CLAMP: Contrastive Learning for 3D Multi-View Action-Conditioned Robotic Manipulation Pretraining
I-Chun Arthur Liu, Krzysztof Choromanski, Sandy Huang, Connor Schenck
TL;DR
CLAMP tackles the need for 3D-grounded pretraining in robotic manipulation by jointly learning image, text, and action representations from 3D multi-view observations and action histories. It introduces STRING-based relative positional encoding within a Vision Transformer to fuse five fixed/dynamic views, and a text encoder grounded in spatial-task information, all trained with cross-modal contrastive losses alongside a diffusion-based visuomotor policy pretraining. The method yields substantial gains in sample efficiency and final performance on both simulated and real tasks, outperforming strong baselines and ablations. By pretraining encoders and the policy in tandem and leveraging 3D perception, CLAMP advances practical transfer to unseen tasks in robotics. This approach highlights the value of 3D data and action-conditioned signals for robust, data-efficient robot manipulation.
Abstract
Leveraging pre-trained 2D image representations in behavior cloning policies has achieved great success and has become a standard approach for robotic manipulation. However, such representations fail to capture the 3D spatial information about objects and scenes that is essential for precise manipulation. In this work, we introduce Contrastive Learning for 3D Multi-View Action-Conditioned Robotic Manipulation Pretraining (CLAMP), a novel 3D pre-training framework that utilizes point clouds and robot actions. From the merged point cloud computed from RGB-D images and camera extrinsics, we re-render multi-view four-channel image observations with depth and 3D coordinates, including dynamic wrist views, to provide clearer views of target objects for high-precision manipulation tasks.

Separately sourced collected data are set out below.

(** ** Formatting *)

(** [snprintf] into a buffer of [n] bytes. *)
Definition snprintf (n : nat) (text : bytes) : bytes := take (n - 1) text.

Definition fmt_bytes (v : double) : option bytes :=
  if d_lt v (d_of_Z 1000) then (fun n => dec n ++ str_bytes " B") <$> d_to_int v
  else if d_lt v (d_of_Z 1000000) then
    Some (snprintf 32 (fmt_f 1 (d_div v (d_of_Z 1000)) ++ str_bytes " KB"))
  else if d_lt v (d_of_Z 1000000000) then
    Some (snprintf 32 (fmt_f 1 (d_div v (d_of_Z 1000000)) ++ str_bytes " MB"))
  else Some (snprintf 32 (fmt_f 2 (d_div v (d_of_Z 1000000000)) ++ str_bytes " GB")).

Definition two_digits (n : Z) : bytes := pad_left x30 2 (dec n).

Definition fmt_duration (sec : double) : option bytes :=
  t ← d_to_int sec;
  let h := Z.quot t 3600 in
  let m := Z.quot (Z.rem t 3600) 60 in
  let s := Z.rem t 60 in
  Some (snprintf 32
    (if 0 <? h
     then dec h ++ str_bytes "h " ++ two_digits m ++ str_bytes "m " ++ two_digits s ++ str_bytes "s"
     else dec m ++ str_bytes "m " ++ two_digits s ++ str_bytes "s")).

(** The loop of [fmt_num]: [fuel] bounds the iterations by the number of digits. *)
Fixpoint insert_commas (fuel : nat) (insert_at : Z) (s : bytes) : bytes :=
  match fuel with
  | O => s
  | S fuel =>
      if 0 <? insert_at then
        insert_commas fuel (insert_at - 3)
          (take (Z.to_nat insert_at) s ++ [x2c] ++ drop (Z.to_nat insert_at) s)
      else s
  end.

Definition fmt_num (n : Z) : bytes :=
  let s := dec n in insert_commas (length s) (Z.of_nat (length s) - 3) s.

Definition FULL : bytes := [xe2; x96; x88].
Definition LIGHT : bytes := [xe2; x96; x91].

Definition rep (n : Z) (b : bytes) : bytes := concat (replicate (Z.to_nat n) b).

(** [std::clamp(fraction, 0.0, 1.0)]. *)
Definition clamp01 (x : double) : double :=
  if d_lt x d_zero then d_zero else if d_lt (d_of_Z 1) x then d_of_Z 1 else x.

Definition bar (fraction : double) (width : Z) : option bytes :=
  filled ← d_to_int (d_mul (clamp01 fraction) (d_of_Z width));
  Some (rep filled FULL ++ rep (width - filled) LIGHT).

(** A byte that does not start a character. *)
Definition is_continuation (b : byte) : bool := Z.land (b2z b) 0xc0 =? 0x80.

Definition utf8_len (s : bytes) : Z :=
  Z.of_nat (length (List.filter (fun b => negb (is_continuation b)) s)).

Definition BOX_H : bytes := [xe2; x95; x90].
Definition BOX_V : bytes := [xe2; x95; x91].
Definition BOX_TL : bytes := [xe2; x95; x94].
Definition BOX_TR : bytes := [xe2; x95; x97].
Definition BOX_BL : bytes := [xe2; x95; x9a].
Definition BOX_BR : bytes := [xe2; x95; x9d].
Definition BOX_ML : bytes := [xe2; x95; xa0].
Definition BOX_MR : bytes := [xe2; x95; xa3].
Definition BOX_SEP : bytes := [xe2; x94; x82].
Definition NL : bytes := [x0a].
Definition ESC : byte := x1b.
(** ["\033[<code>m"]. *)
Definition sgr (code : string) : bytes := [ESC; x5b] ++ str_bytes code ++ [x6d].

Definition box_line (left right : bytes) (width : Z) : bytes := left ++ rep width BOX_H ++ right ++ NL.

Definition row_prefix (label : bytes) : bytes := str_bytes "  " ++ label ++ str_bytes " : ".

Definition print_row (label value color : bytes) : bytes :=
  let prefix := row_prefix label in
  let padding := 58 - utf8_len prefix - utf8_len value in
  BOX_V ++ prefix ++ color ++ value ++ sgr "0" ++ rep padding [x20] ++ BOX_V ++ NL.

(** ** Live lines *)

Definition erase_line : bytes := [ESC] ++ str_bytes "[2K" ++ [x0d].
Definition CHECK : bytes := [xe2; x9c; x93].
Definition CROSS : bytes := [xe2; x9c; x97].

Definition print_live (gbps gbps_peak pkt_s total_sec : double) (total_bytes total_pkts : Z)
    (backlog_mb : double) (st : Accum) : option bytes :=
  dur ← fmt_duration total_sec;
  sent ← fmt_bytes (d_of_Z total_bytes);
  rx ← fmt_bytes (d_of_Z (rx_bytes st));
  tx ← fmt_bytes (d_of_Z (tx_bytes st));
  Some (erase_line ++ [x5b] ++ dur ++ str_bytes "] "
    ++ sgr "1;36" ++ fmt_f 2 gbps ++ str_bytes " Gbps" ++ sgr "0"
    ++ str_bytes " (peak " ++ sgr "33" ++ fmt_f 2 gbps_peak ++ sgr "0" ++ str_bytes ") | "
    ++ sgr "1;32" ++ pad_left x20 7 (fmt_f 0 pkt_s) ++ str_bytes " pkt/s" ++ sgr "0" ++ str_bytes " | "
    ++ str_bytes "Sent " ++ sgr "1" ++ sent ++ sgr "0" ++ str_bytes " (" ++ dec total_pkts
    ++ str_bytes " pkts) | Backlog "
    ++ sgr (if d_lt (d_of_Z 64) backlog_mb then "1;31" else "0") ++ fmt_f 1 backlog_mb
    ++ str_bytes " MB" ++ sgr "0" ++ str_bytes " | RX " ++ rx ++ str_bytes " | TX " ++ tx
    ++ str_bytes " | Auth " ++ CHECK ++ dec (auth_ok st) ++ str_bytes " " ++ CROSS ++ dec (auth_fail st)
    ++ str_bytes " | Drops " ++ dec (backpressure st)).

Definition print_server_line (total_sec : double) (conns : Z) (rx_gbps tx_gbps pkt_s : double)
    (st : Accum) : option bytes :=
  dur ← fmt_duration total_sec;
  Some (erase_line ++ str_bytes "[Server " ++ dur ++ str_bytes "] conns=" ++ sgr "1;32" ++ dec conns
    ++ sgr "0" ++ str_bytes "  RX " ++ sgr "1;36" ++ fmt_f 2 rx_gbps ++ sgr "0" ++ str_bytes " Gbps  TX "
    ++ sgr "1;33" ++ fmt_f 2 tx_gbps ++ sgr "0" ++ str_bytes " Gbps  " ++ fmt_f 0 pkt_s
    ++ str_bytes " pkt/s  auth" ++ CHECK ++ sgr "32" ++ dec (auth_ok st) ++ sgr "0" ++ str_bytes " "
    ++ CROSS ++ sgr "31" ++ dec (auth_fail st) ++ sgr "0" ++ str_bytes "  dec_fail "
    ++ sgr (if decrypt_fail st =? 0 then "0" else "1;31") ++ dec (decrypt_fail st) ++ sgr "0"
    ++ str_bytes "  drops=" ++ dec (backpressure st)).

(** ** Summary *)

Definition BINS : nat := 8.
Definition BAR_MAX_WIDTH : Z := 24.

(** The bin of a sample. *)
Definition bin_of (lo hi v : double) : option Z :=
  if d_lt lo hi then
    d_to_int (d_mul (d_div (d_sub v lo) (d_sub hi lo)) (d_of_Z (Z.of_nat BINS - 1)))
  else Some 0.

(** [++bins[std::min(b, BINS - 1)]]; [None] outside the array. *)
Definition count_bin (lo hi : double) (bins : option (list Z)) (v : double) : option (list Z) :=
  bins ← bins;
  b ← bin_of lo hi v;
  let i := Z.min b (Z.of_nat BINS - 1) in
  if 0 <=? i then
    n ← bins !! Z.to_nat i;
    Some (<[Z.to_nat i := n + 1]> bins)
  else None.

Definition histogram (sv : list double) : option (list Z) :=
  match sv with
  | [] => Some (replicate BINS 0)
  | lo :: _ => fold_left (count_bin lo (List.last sv d_zero)) sv (Some (replicate BINS 0))
  end.

(** ["%5.1f-%-5.1f Gbps"]. *)
Definition bin_label (lo hi : double) (i : Z) : bytes :=
  let w := d_sub hi lo in
  let edge k := d_add lo (d_div (d_mul w (d_of_Z k)) (d_of_Z (Z.of_nat BINS))) in
  snprintf 64 (pad_left x20 5 (fmt_f 1 (edge i)) ++ [x2d] ++ pad_right x20 5 (fmt_f 1 (edge (i + 1)))
    ++ str_bytes " Gbps").

Definition histogram_row (lo hi : double) (size i n : Z) : option bytes :=
  let num_blocks := n * BAR_MAX_WIDTH / size in
  pct ← d_to_int (d_div (d_mul (d_of_Z 100) (d_of_Z n)) (d_of_Z size));
  Some (BOX_V ++ str_bytes "  " ++ bin_label lo hi i ++ str_bytes " " ++ BOX_SEP ++ str_bytes " "
    ++ rep num_blocks FULL ++ rep (BAR_MAX_WIDTH - num_blocks) [x20] ++ BOX_SEP ++ str_bytes " "
    ++ pad_left x20 3 (dec pct) ++ str_bytes "%  " ++ BOX_V ++ NL).

Definition sep : bytes := box_line BOX_ML BOX_MR 58.

Definition histogram_lines (thr : Samples) : option (list bytes) :=
  let sv := sorted thr in
  match sv with
  | lo :: _ :: _ :: _ :: _ =>
      let hi := List.last sv d_zero in
      bins ← histogram sv;
      rows ← mapM (fun '(i, n) => histogram_row lo hi (Z.of_nat (length sv)) (Z.of_nat i) n)
               (imap pair bins);
      Some (sep :: rows)
  | _ => Some []
  end.

Definition c_red : bytes := sgr "1;31".
Definition c_green : bytes := sgr "1;32".
Definition gbps_text (v : double) : bytes := fmt_f 2 v ++ str_bytes " Gbps".

(** The rows of the table above the histogram. *)
Definition summary_rows (thr : Samples) (total_sec : double) (total_bytes total_pkts : Z) (st : Accum)
    : option (list bytes) :=
  let has_errors := (0 <? decrypt_fail st) || (0 <? auth_fail st) in
  let display_bytes := if 0 <? total_bytes then total_bytes else rx_bytes st in
  let display_pkts := if 0 <? total_pkts then total_pkts else rx_packets st in
  let pk := peak thr in
  dur ← fmt_duration total_sec;
  avg_bar ← bar (d_div (mean thr) (if d_lt d_zero pk then pk else d_of_Z 1)) 20;
  p95 ← percentile (d_of_Z 95) thr;
  data ← fmt_bytes (d_of_Z display_bytes);
  rate ← d_to_u64 (if d_lt d_zero total_sec then d_div (d_of_Z display_pkts) total_sec else d_zero);
  Some [print_row (str_bytes "Duration") dur [];
        print_row (str_bytes "Status")
          (str_bytes (if has_errors then "DONE (errors!)" else "DONE (OK)"))
          (if has_errors then c_red else c_green);
        sep;
        print_row (str_bytes "Average")
          (snprintf 128 (fmt_f 2 (mean thr) ++ str_bytes " Gbps  " ++ avg_bar)) [];
        print_row (str_bytes "Peak") (gbps_text pk) [];
        print_row (str_bytes "p95") (gbps_text p95) [];
        sep;
        print_row (str_bytes "Total data") data [];
        print_row (str_bytes "Total packets") (fmt_num display_pkts) [];
        print_row (str_bytes "Avg pkt/s") (fmt_num rate) [];
        sep;
        print_row (str_bytes "Connections (OK/Err)")
          (snprintf 128 (dec (total_conn st) ++ str_bytes " / " ++ dec (total_disc st))) [];
        print_row (str_bytes "Auth (ok/fail)")
          (snprintf 128 (dec (auth_ok st) ++ str_bytes " / " ++ dec (auth_fail st))) [];
        print_row (str_bytes "Decrypt failures") (fmt_num (decrypt_fail st))
          (if 0 <? decrypt_fail st then c_red else []);
        print_row (str_bytes "Backpressure drops") (fmt_num (backpressure st)) []].

Definition title_line : bytes :=
  BOX_V ++ str_bytes "                GoodNet Benchmark Results                 " ++ BOX_V ++ NL.

Definition print_summary (thr : Samples) (total_sec : double) (total_bytes total_pkts : Z) (st : Accum)
    : option (list bytes) :=
  rows ← summary_rows thr total_sec total_bytes total_pkts st;
  hist ← histogram_lines thr;
  Some ([NL; NL; box_line BOX_TL BOX_TR 58; title_line; sep] ++ rows ++ hist
        ++ [box_line BOX_BL BOX_BR 58]).

(** ** The ring holds the last samples *)

Definition pushes (vs : list double) : Samples := fold_left (fun s v => push v s) vs samples_init.

(** Specification: the last [SAMPLE_RING] values. *)
Definition last_samples (vs : list double) : list double := drop (length vs - SAMPLE_RING) vs.

Record ring_rel (vs : list double) (s : Samples) : Prop := mk_ring_rel {
  rr_length : length (sm_data s) = SAMPLE_RING;
  rr_head : (sm_head s < SAMPLE_RING)%nat;
  rr_filling : (length vs < SAMPLE_RING)%nat ->
    sm_head s = length vs /\ sm_count s = length vs /\ take (length vs) (sm_data s) = vs;
  rr_full : (SAMPLE_RING <= length vs)%nat ->
    sm_count s = SAMPLE_RING /\ drop (sm_head s) (sm_data s) ++ take (sm_head s) (sm_data s) = last_samples vs;
}.

Lemma last_samples_short vs : (length vs <= SAMPLE_RING)%nat -> last_samples vs = vs.
Proof. intros H. unfold last_samples. by replace (length vs - SAMPLE_RING)%nat with 0%nat by lia. Qed.

Lemma last_samples_snoc vs v :
  (SAMPLE_RING <= length vs)%nat -> last_samples (vs ++ [v]) = tail (last_samples vs) ++ [v].
Proof.
  intros H. unfold last_samples. rewrite length_app. cbn [length].
  replace (length vs + 1 - SAMPLE_RING)%nat with (S (length vs - SAMPLE_RING)) by lia.
  rewrite drop_app_le by (unfold SAMPLE_RING in *; lia). f_equal.
  rewrite <-Nat.add_1_r, <-drop_drop. by destruct (drop _ vs).
Qed.

Lemma take_insert_snoc {A} (l : list A) i v :
  (i < length l)%nat -> take (S i) (<[i := v]> l) = take i l ++ [v].
Proof.
  intros Hi. rewrite (take_S_r _ _ v) by (by rewrite list_lookup_insert_eq).
  by rewrite take_insert_ge by lia.
Qed.

Lemma ring_rel_push vs s v : ring_rel vs s -> ring_rel (vs ++ [v]) (push v s).
Proof.
  intros [Hlen Hhead Hfill Hfull].
  assert (forall k, length (<[k := v]> (sm_data s)) = SAMPLE_RING) as Hlen'
    by (intros; by rewrite length_insert).
  destruct (decide (length vs < SAMPLE_RING)%nat) as [Hlt|Hge].
  - destruct (Hfill Hlt) as (Hh & Hc & Ht). clear Hfill Hfull.
    assert (take (S (length vs)) (<[length vs := v]> (sm_data s)) = vs ++ [v]) as Hnew
      by (rewrite take_insert_snoc by lia; by rewrite Ht).
    unfold push. rewrite Hh, Hc, bool_decide_true by done.
    split; cbn [sm_data sm_head sm_count]; rewrite ?length_app; cbn [length];
      [done|apply Nat.mod_upper_bound; done| |].
    + intros H. rewrite Nat.mod_small by lia. split_and!; [lia|lia|].
      by rewrite Nat.add_1_r.
    + intros H. assert (S (length vs) = SAMPLE_RING) as E by lia. split; [done|].
      rewrite Nat.add_1_r, E, Nat.Div0.mod_same, drop_0, app_nil_r.
      rewrite last_samples_short by (rewrite length_app; cbn [length]; lia).
      rewrite <-Hnew, E. by rewrite take_ge by (rewrite Hlen'; done).
  - assert (SAMPLE_RING <= length vs)%nat as Hge' by lia.
    destruct (Hfull Hge') as (Hc & Hrot). clear Hfill Hfull.
    unfold push. rewrite Hc, bool_decide_false by lia.
    split; cbn [sm_data sm_head sm_count]; rewrite ?length_app; cbn [length];
      [done|apply Nat.mod_upper_bound; done|lia|]. intros _. split; [done|].
    rewrite last_samples_snoc, <-Hrot by done.
    assert (drop (sm_head s) (sm_data s) ++ take (sm_head s) (sm_data s) <> []) as Hne.
    { intros E. apply (f_equal length) in E. rewrite length_app, length_drop, length_take in E.
      cbn [length] in E. lia. }
    destruct (decide (sm_head s + 1 = SAMPLE_RING)%nat) as [E|E].
    + rewrite E, Nat.Div0.mod_same, drop_0, app_nil_r.
      assert (drop (sm_head s) (sm_data s) = [v] \/ exists x, drop (sm_head s) (sm_data s) = [x]) as Hd.
      { right. destruct (drop (sm_head s) (sm_data s)) as [|x [|y l]] eqn:Ed;
          apply (f_equal length) in Ed; rewrite length_drop in Ed; cbn [length] in Ed; try lia. eauto. }
      rewrite <-(take_ge (<[_ := v]> _) SAMPLE_RING) by (rewrite Hlen'; done).
      rewrite <-E, Nat.add_1_r, take_insert_snoc by lia.
      destruct Hd as [->|[x ->]]; done.
    + rewrite Nat.mod_small by lia. rewrite Nat.add_1_r, take_insert_snoc by lia.
      rewrite drop_insert_lt by lia. rewrite app_assoc. f_equal.
      destruct (lookup_lt_is_Some_2 (sm_data s) (sm_head s)) as [x Hx]; [lia|].
      by rewrite (drop_S _ _ _ Hx).
Qed.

The pre-trained encoders learn to associate the 3D geometric and positional information of objects with robot action patterns via contrastive learning on large-scale simulated robot trajectories. During encoder pre-training, we pre-train a Diffusion Policy to initialize the policy weights for fine-tuning, which is essential for improving fine-tuning sample efficiency and performance. After pre-training, we fine-tune the policy on a limited amount of task demonstrations using the learned image and action representations. We demonstrate that this pre-training and fine-tuning design substantially improves learning efficiency and policy performance on unseen tasks. Furthermore, we show that CLAMP outperforms state-of-the-art baselines across six simulated tasks and five real-world tasks.